Friday, April 27, 2018

Thermodynamics: Earth Energy Budget


Thanks to recent meet-ups with Terry Bristol, I've been diving more deeply into the history behind thermodynamics than ever before. He's steeped in the stuff way more than I'll ever be though, as he's been combing the Carnots, Maupertuis , for the beginnings of quantum mechanics.  The link is through the Principle of Least Action.

The concept of "waste energy" or "energy no longer available to do work" is what gets us some focus. When did this idea arise and how does it relate to "entropy" in grammatical English, equation-free?

The picture of the Earth energy budget I'm getting, from many sources superimposed, is of higher food-like frequencies coming directly from fusion (the uphill battle to heavier elements), and lower elimination-like frequencies boiling off, evaporating back into space (metaphorically speaking).

Earth can't afford to impound wattage at a significantly higher rate than it discharges.  This would mean a growing disequilibrium and stresses beyond what we measure, climate change notwithstanding. In some grand calculus, well-illustrated using Markov diagrams, the total in equals the total out.

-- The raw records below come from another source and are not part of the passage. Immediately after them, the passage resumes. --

(** Number of occurrences of a key in a column. *)
Definition occurrences (k : date) (col : list date) : Z :=
  Z.of_nat (length (filter (λ d, d = k) col)).

(** [col.value_counts().sort_index().reset_index()]: one row per distinct
    value, with the number of its occurrences in column [count], the
    rows ordered by value. *)
Definition value_counts_sort_index (col : list date) : list (date * Z) :=
  (λ k, (k, occurrences k col)) <$> merge_sort Z.le (remove_dups col).

(** Join keys of an outer merge: the union of both key columns, each
    key once, sorted. *)
Definition outer_keys (lk rk : list date) : list date :=
  merge_sort Z.le (remove_dups (lk ++ rk)).

(** [left.merge(right, how='outer')] on the one shared column, the
    date.  For each key the matching rows of both sides are paired
    (left-major); a key missing on one side gives rows whose columns
    from that side are NaN, here [None]. *)
Definition merge_outer {A B : Type}
    (l : list (date * A)) (r : list (date * B))
    : list (date * option A * option B) :=
  k ← outer_keys (l.*1) (r.*1);
  let ls := filter (λ x, x.1 = k) l in
  let rs := filter (λ y, y.1 = k) r in
  match ls, rs with
  | [], _ => (λ y, (k, None, Some y.2)) <$> rs
  | _, [] => (λ x, (k, Some x.2, None)) <$> ls
  | _, _ => x ← ls; (λ y, (k, Some x.2, Some y.2)) <$> rs
  end.

(** The value a keyed frame holds at a key, if it has the key. *)
Definition value_at {A : Type} (k : date) (f : list (date * A)) : option A :=
  snd <$> head (filter (λ x, x.1 = k) f).

(** A frame whose only column is the date (a date range turned into a
    frame or a named series). *)
Definition key_frame (ts : list date) : list (date * unit) :=
  (λ d, (d, ())) <$> ts.

(** [ts.merge(counts, how='outer').fillna(0)], [ts] a date-only frame
    on the left. *)
Definition merge_ts_counts (ts : list date) (counts : list (date * Z))
    : list (date * Z) :=
  (λ row, (row.1.1, default 0 row.2)) <$> merge_outer (key_frame ts) counts.

(** [counts.merge(ts, how='outer').fillna(0)], [ts] a date-only series
    on the right. *)
Definition merge_counts_ts (counts : list (date * Z)) (ts : list date)
    : list (date * Z) :=
  (λ row, (row.1.1, default 0 row.1.2)) <$> merge_outer counts (key_frame ts).

(** [col.cumsum()]: the running sum, left to right. *)
Fixpoint cumsum_from (acc : Z) (col : list Z) : list Z :=
  match col with
  | [] => []
  | x :: rest => (acc + x) :: cumsum_from (acc + x) rest
  end.

Definition cumsum_col (col : list Z) : list Z := cumsum_from 0 col.

(** Sum of a column, used to state what a running sum is. *)
Definition sum_col (col : list Z) : Z := foldr Z.add 0 col.

End Pandas.

Import Pandas.
(** C19: The generated deep copies are deep, for all twelve types of the file. If the
    library's [DeepCopyInto] copies its own structs, then [DeepCopy] neither fails nor
    changes what was there, returns nil for nil and otherwise a copy that denotes
    the same value in whatever order the maps are visited, and from then on no
    write to the original, or to anything made later, is seen through the copy,
    and no write to the copy is seen through the original. *)
Theorem DeepCopy_separate (seed : addr -> list nat) (x_DeepCopyInto : X -> H X X) :
  copying x_DeepCopyInto ->
  separate_copy (Condition_DeepCopy x_DeepCopyInto) /\
  separate_copy (X := X) RedisExporter_DeepCopy /\
  separate_copy (RedisStorage_DeepCopy x_DeepCopyInto) /\
  separate_copy (SentinelSettings_DeepCopy seed x_DeepCopyInto) /\
  separate_copy (RedisStandaloneSpec_DeepCopy seed x_DeepCopyInto) /\
  separate_copy (RedisSentinelSpec_DeepCopy seed x_DeepCopyInto) /\
  separate_copy (RedisSentinelStatus_DeepCopy x_DeepCopyInto) /\
  separate_copy (RedisStandaloneStatus_DeepCopy x_DeepCopyInto) /\
  separate_copy (RedisSentinel_DeepCopy seed x_DeepCopyInto) /\
  separate_copy (RedisStandalone_DeepCopy seed x_DeepCopyInto) /\
  separate_copy (RedisSentinelList_DeepCopy seed x_DeepCopyInto) /\
  separate_copy (RedisStandaloneList_DeepCopy seed x_DeepCopyInto).
Proof.
  intros Hx. split_and!; apply copying_separate;
    auto using Condition_copying, RedisExporter_copying, RedisStorage_copying, SentinelSettings_copying,
      RedisStandaloneSpec_copying, RedisSentinelSpec_copying, RedisSentinelStatus_copying,
      RedisStandaloneStatus_copying, RedisSentinel_copying, RedisStandalone_copying,
      RedisSentinelList_copying, RedisStandaloneList_copying.
Qed.

(** A nil pointer becomes a nil interface, any other a pointer of its type. *)
Lemma DeepCopyObject_nil (seed : addr -> list nat) (x_DeepCopyInto : X -> H X X) P h p ov :
  copying x_DeepCopyInto -> denotes (T := Ref (RedisSentinel Ref X)) P h p ov ->
  exists o h', RedisSentinel_DeepCopyObject seed x_DeepCopyInto p h = Some (o, h') /\
    match p with None => o = None | Some _ => exists q, o = Some (OSentinel (Some q)) end.
Proof.
  intros Hx Hp.
  destruct (copying_separate _ (RedisSentinel_copying seed _ Hx) P h p ov Hp)
    as (q & h' & E & Hnil & _).
  unfold RedisSentinel_DeepCopyObject, as_object, bindH. unfold RedisSentinel_DeepCopy. rewrite E. simpl.
  destruct q as [q|], p as [l|]; eexists _, _; (split; [done|]); [by exists q|..]; by destruct Hnil; intuition.
Qed.
End promise.

(** ** A resource in memory *)

(** The library's structs as strings, which hold no references. *)
#[local] Instance string_library : Library string := {| x_zero := "" |}.
#[local] Instance string_denotes : Denotes string string string.
Proof. refine {| denotes := denotes_flat |}; unfold denotes_flat; congruence. Defined.
#[local] Instance string_cell : Cell string string := cell_library.

Lemma string_copying : copying (X := string) (fun x => ret x).
Proof. intros P h t v Ht. by apply runs_ret. Qed.

(** A specification with one map, shared by two of its fields. *)
Definition memory_spec (m : Ref (gmap string string)) : RedisStandaloneSpec Ref string :=
  mkStandaloneSpec 1 "" "redis" "" None None "" zero_storage "pw" zero_exporter None None None None
    m m false.

Definition memory : heap string :=
  [CMap {[ "maxmemory" := "1gb" ]};
   CStandalone (mkStandalone zero_type "demo" (memory_spec (Some 0%nat)) zero_status)].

You probably see how these core concepts all relate.  There's a sense in which Earthian "muscle mass" is increasing in the form of humans and their cities.  Leaving aside any judgement on what specifically constitutes healthy growth, there's an energy price to pay for everything physical.  So if the "muscle mass" is growing, is this reflective of some net income?

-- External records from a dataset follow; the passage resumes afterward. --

(* ===== verification/Api.v ===== *)
(** * The custom resources ([api/v1alpha1])

    The two kinds, [RedisSentinel] and [RedisStandalone].  Their specifications
    share seventeen fields, [RedisSpec] here; that of a sentinel adds the
    settings of the sentinels.  Their statuses have the same three fields.
    [Config] is the one map whose nil value the code tells apart, so it is an
    [option]; any other nil map or slice is the empty one. *)

From S2P Require Import Prelude GoStd Corev1.

(** ** Constants ([constants.go], [labels.go], [groupversion_info.go]) *)

Definition maxNameLength : Z := 48.
Definition defaultRedisNumber : Z := 3.
Definition defaultSentinelNumber : Z := 3.
Definition defaultStandaloneRedisNumber : Z := 1.
Definition defaultRedisImage : string := "harbor.enmotech.com/cndb-redis/redis:5.0.4-alpine".
Definition defaultRedisExporterImage : string :=
  "harbor.enmotech.com/cndb-redis/redis-exporter:1.31.4".
Definition defaultImagePullPolicy : string := "IfNotPresent".
Definition defaultSlavePriority : string := "1".

Definition OperatorName : string := "redis-operator".
Definition LabelManagedByKey : string := "app.kubernetes.io/managed-by".
Definition LabelNameKey : string := "lovelycat.io/v1alpha1".

Definition RedisSentinelKind : string := "RedisSentinel".
Definition RedisStandaloneKind : string := "RedisStandalone".
Definition GroupVersion : string := "redis.lovelycat.io/v1alpha1".

(** [VersionKind kind]: the group version and the kind. *)
Definition VersionKind (kind : string) : string * string := (GroupVersion, kind).

(** ** Conditions ([redissentinel_status.go]) *)

Definition ConditionType := string.

Definition ClusterConditionAvailable : ConditionType := "Available".
Definition ClusterConditionHealthy : ConditionType := "Healthy".
Definition ClusterConditionRunning : ConditionType := "Running".
Definition ClusterConditionCreating : ConditionType := "Creating".
Definition ClusterConditionRecovering : ConditionType := "Recovering".
Definition ClusterConditionScaling : ConditionType := "Scaling".
Definition ClusterConditionScalingDown : ConditionType := "ScalingDown".
Definition ClusterConditionUpgrading : ConditionType := "Upgrading".
Definition ClusterConditionUpdating : ConditionType := "Updating".
Definition ClusterConditionFailed : ConditionType := "Failed".

Definition ConditionTrue : string := "True".

(** Instants are nanoseconds; the zero time is 0. *)
Record Condition := mkCondition {
  Type_ : ConditionType;
  cond_Status : string;
  LastUpdateTime : string;
  LastUpdateAt : Z;
  LastTransitionTime : string;
  Reason : string;
  cond_Message : string
}.

(** [RedisSentinelStatus] and [RedisStandaloneStatus]. *)
Record ClusterStatus := mkStatus {
  Conditions : list Condition;
  MasterIP : string;
  SentinelIP : string
}.

Definition emptyStatus : ClusterStatus := mkStatus [] "" "".

(** ** Specifications ([redissentinel_types.go], [redisstandalone_types.go]) *)

Record RedisExporter := mkExporter {
  Enabled : bool;
  ex_Image : string;
  ex_ImagePullPolicy : string
}.

Record RedisStorage := mkStorage {
  KeepAfterDeletion : bool;
  EmptyDir : option EmptyDirVolumeSource;
  PVC : option PersistentVolumeClaim
}.

Record RedisSpec := mkSpec {
  Size : Z;
  Resources : ResourceRequirements;
  Image : string;
  ImagePullPolicy : string;
  ImagePullSecrets : list LocalObjectReference;
  Command : list string;
  ShutdownConfigMap : string;
  Storage : RedisStorage;
  Password : string;
  Exporter : RedisExporter;
  Affinity_ : option Affinity;
  SecurityContext : option PodSecurityContext;
  ToleRations : list Toleration;
  NodeSelector : StringMap;
  Config : option StringMap;
  spec_Annotations : StringMap;
  DisablePersistence : bool
}.

Record SentinelSettings := mkSentinel {
  sen_Image : string;
  sen_ImagePullPolicy : string;
  sen_ImagePullSecrets : list LocalObjectReference;
  Replicas : Z;
  sen_Resources : ResourceRequirements;
  CustomConfig : list string;
  sen_Command : list string;
  sen_Affinity : option Affinity;
  sen_SecurityContext : option PodSecurityContext;
  sen_ToleRations : list Toleration;
  sen_NodeSelector : StringMap;
  sen_Annotations : StringMap
}.

Record RedisSentinelSpec := mkSentinelSpec {
  redis : RedisSpec;
  Sentinel : SentinelSettings
}.

Definition RedisStandaloneSpec := RedisSpec.

(** ** The resources *)

Record CustomResource (S : Type) := mkResource {
  meta : ObjectMeta;
  Spec : S;
  Status : ClusterStatus
}.
Arguments mkResource {S}.
Arguments meta {S}.
Arguments Spec {S}.
Arguments Status {S}.

Definition RedisSentinel := CustomResource RedisSentinelSpec.
Definition RedisStandalone := CustomResource RedisStandaloneSpec.

(** What the code shared by the two controllers needs of a specification: the
    shared fields, and how to replace them. *)
Class HasRedisSpec (S : Type) := {
  redisSpec : S -> RedisSpec;
  set_redisSpec : RedisSpec -> S -> S;
  redisSpec_set s spec : redisSpec (set_redisSpec s spec) = s;
  set_redisSpec_get spec : set_redisSpec (redisSpec spec) spec = spec
}.

#[export] Instance sentinel_spec : HasRedisSpec RedisSentinelSpec.
Proof.
  refine {| redisSpec := redis; set_redisSpec s spec := mkSentinelSpec s (Sentinel spec) |}.
  - done.
  - by intros [].
Defined.

#[export] Instance standalone_spec : HasRedisSpec RedisStandaloneSpec.
Proof.
  refine {| redisSpec := fun s => s; set_redisSpec s _ := s |}; done.
Defined.

(** ** Field updates *)

Definition set_Status {S} (st : ClusterStatus) (rc : CustomResource S) : CustomResource S :=
  mkResource (meta rc) (Spec rc) st.
Definition set_Spec {S} (sp : S) (rc : CustomResource S) : CustomResource S :=
  mkResource (meta rc) sp (Status rc).
Definition set_Conditions (cs : list Condition) (st : ClusterStatus) : ClusterStatus :=
  mkStatus cs (MasterIP st) (SentinelIP st).

Definition set_Size (n : Z) (s : RedisSpec) : RedisSpec :=
  mkSpec n (Resources s) (Image s) (ImagePullPolicy s) (ImagePullSecrets s) (Command s)
    (ShutdownConfigMap s) (Storage s) (Password s) (Exporter s) (Affinity_ s)
    (SecurityContext s) (ToleRations s) (NodeSelector s) (Config s) (spec_Annotations s)
    (DisablePersistence s).
Definition set_Image (i : string) (s : RedisSpec) : RedisSpec :=
  mkSpec (Size s) (Resources s) i (ImagePullPolicy s) (ImagePullSecrets s) (Command s)
    (ShutdownConfigMap s) (Storage s) (Password s) (Exporter s) (Affinity_ s)
    (SecurityContext s) (ToleRations s) (NodeSelector s) (Config s) (spec_Annotations s)
    (DisablePersistence s).
Definition set_Storage (st : RedisStorage) (s : RedisSpec) : RedisSpec :=
  mkSpec (Size s) (Resources s) (Image s) (ImagePullPolicy s) (ImagePullSecrets s) (Command s)
    (ShutdownConfigMap s) st (Password s) (Exporter s) (Affinity_ s)
    (SecurityContext s) (ToleRations s) (NodeSelector s) (Config s) (spec_Annotations s)
    (DisablePersistence s).
Definition set_Password (p : string) (s : RedisSpec) : RedisSpec :=
  mkSpec (Size s) (Resources s) (Image s) (ImagePullPolicy s) (ImagePullSecrets s) (Command s)
    (ShutdownConfigMap s) (Storage s) p (Exporter s) (Affinity_ s)
    (SecurityContext s) (ToleRations s) (NodeSelector s) (Config s) (spec_Annotations s)
    (DisablePersistence s).
Definition set_Exporter (e : RedisExporter) (s : RedisSpec) : RedisSpec :=
  mkSpec (Size s) (Resources s) (Image s) (ImagePullPolicy s) (ImagePullSecrets s) (Command s)
    (ShutdownConfigMap s) (Storage s) (Password s) e (Affinity_ s)
    (SecurityContext s) (ToleRations s) (NodeSelector s) (Config s) (spec_Annotations s)
    (DisablePersistence s).
Definition set_Config (c : option StringMap) (s : RedisSpec) : RedisSpec :=
  mkSpec (Size s) (Resources s) (Image s) (ImagePullPolicy s) (ImagePullSecrets s) (Command s)
    (ShutdownConfigMap s) (Storage s) (Password s) (Exporter s) (Affinity_ s)
    (SecurityContext s) (ToleRations s) (NodeSelector s) c (spec_Annotations s)
    (DisablePersistence s).

Definition set_Replicas (n : Z) (s : SentinelSettings) : SentinelSettings :=
  mkSentinel (sen_Image s) (sen_ImagePullPolicy s) (sen_ImagePullSecrets s) n
    (sen_Resources s) (CustomConfig s) (sen_Command s) (sen_Affinity s)
    (sen_SecurityContext s) (sen_ToleRations s) (sen_NodeSelector s) (sen_Annotations s).
Definition set_sen_Image (i : string) (s : SentinelSettings) : SentinelSettings :=
  mkSentinel i (sen_ImagePullPolicy s) (sen_ImagePullSecrets s) (Replicas s)
    (sen_Resources s) (CustomConfig s) (sen_Command s) (sen_Affinity s)
    (sen_SecurityContext s) (sen_ToleRations s) (sen_NodeSelector s) (sen_Annotations s).
Definition set_sen_Resources (r : ResourceRequirements) (s : SentinelSettings) : SentinelSettings :=
  mkSentinel (sen_Image s) (sen_ImagePullPolicy s) (sen_ImagePullSecrets s) (Replicas s)
    r (CustomConfig s) (sen_Command s) (sen_Affinity s)
    (sen_SecurityContext s) (sen_ToleRations s) (sen_NodeSelector s) (sen_Annotations s).

(** The settings the redis servers run with: a nil map has no keys. *)
Definition config_of (s : RedisSpec) : StringMap := default ∅ (Config s).

(** ** Decidable equality, Go's [reflect.DeepEqual] *)

#[export] Instance Condition_eq : EqDecision Condition.
Proof. solve_decision. Defined.
#[export] Instance ClusterStatus_eq : EqDecision ClusterStatus.
Proof. solve_decision. Defined.
#[export] Instance RedisExporter_eq : EqDecision RedisExporter.
Proof. solve_decision. Defined.
#[export] Instance RedisStorage_eq : EqDecision RedisStorage.
Proof. solve_decision. Defined.
#[export] Instance RedisSpec_eq : EqDecision RedisSpec.
Proof. solve_decision. Defined.
#[export] Instance SentinelSettings_eq : EqDecision SentinelSettings.
Proof. solve_decision. Defined.
#[export] Instance RedisSentinelSpec_eq : EqDecision RedisSentinelSpec.
Proof. solve_decision. Defined.
#[export] Instance RedisStandaloneSpec_eq : EqDecision RedisStandaloneSpec := RedisSpec_eq.
#[export] Instance CustomResource_eq S `{EqDecision S} : EqDecision (CustomResource S).
Proof. solve_decision. Defined.
#[export] Instance RedisSentinel_eq : EqDecision RedisSentinel := CustomResource_eq _.
#[export] Instance RedisStandalone_eq : EqDecision RedisStandalone := CustomResource_eq _.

Information theory enters in, as a human organism is nothing more than rearranged atoms mostly already present in the ecosystem.  Some new material falls in from space every day, just as ionized particles leak away.  Very slow changes in total mass, spin rate, surface temperature, gas makeup, are the focus of many astronomers today, with respect to the other planets.

I think an average human, such as myself, will relate to the personal organism's experience of eating food, but not getting food value from waste products.  Working hard on a project and finding it returns no value, has the feeling of "wasted work" as in "this was my time down the drain".  But that's also what we call a learning experience, given the scientific mindset that feedback is always valuable.

These comforting reminders don't erase the fact that we're sensitive to "waste" as a form of energy we may produce and have too much of.  Engineers ask themselves how to optimize their time, meaning maximize useful output.

The personal credit wheels model I developed for GST consists of two pie charts, the diameter of which may be adjusted.  The charts segment ones source's of energy income versus one's investments in the future, another way of "putting it in the bank".  Walking to the grocery store to get more food is an investment of calories.  It takes work to do work, even if that work is playing games.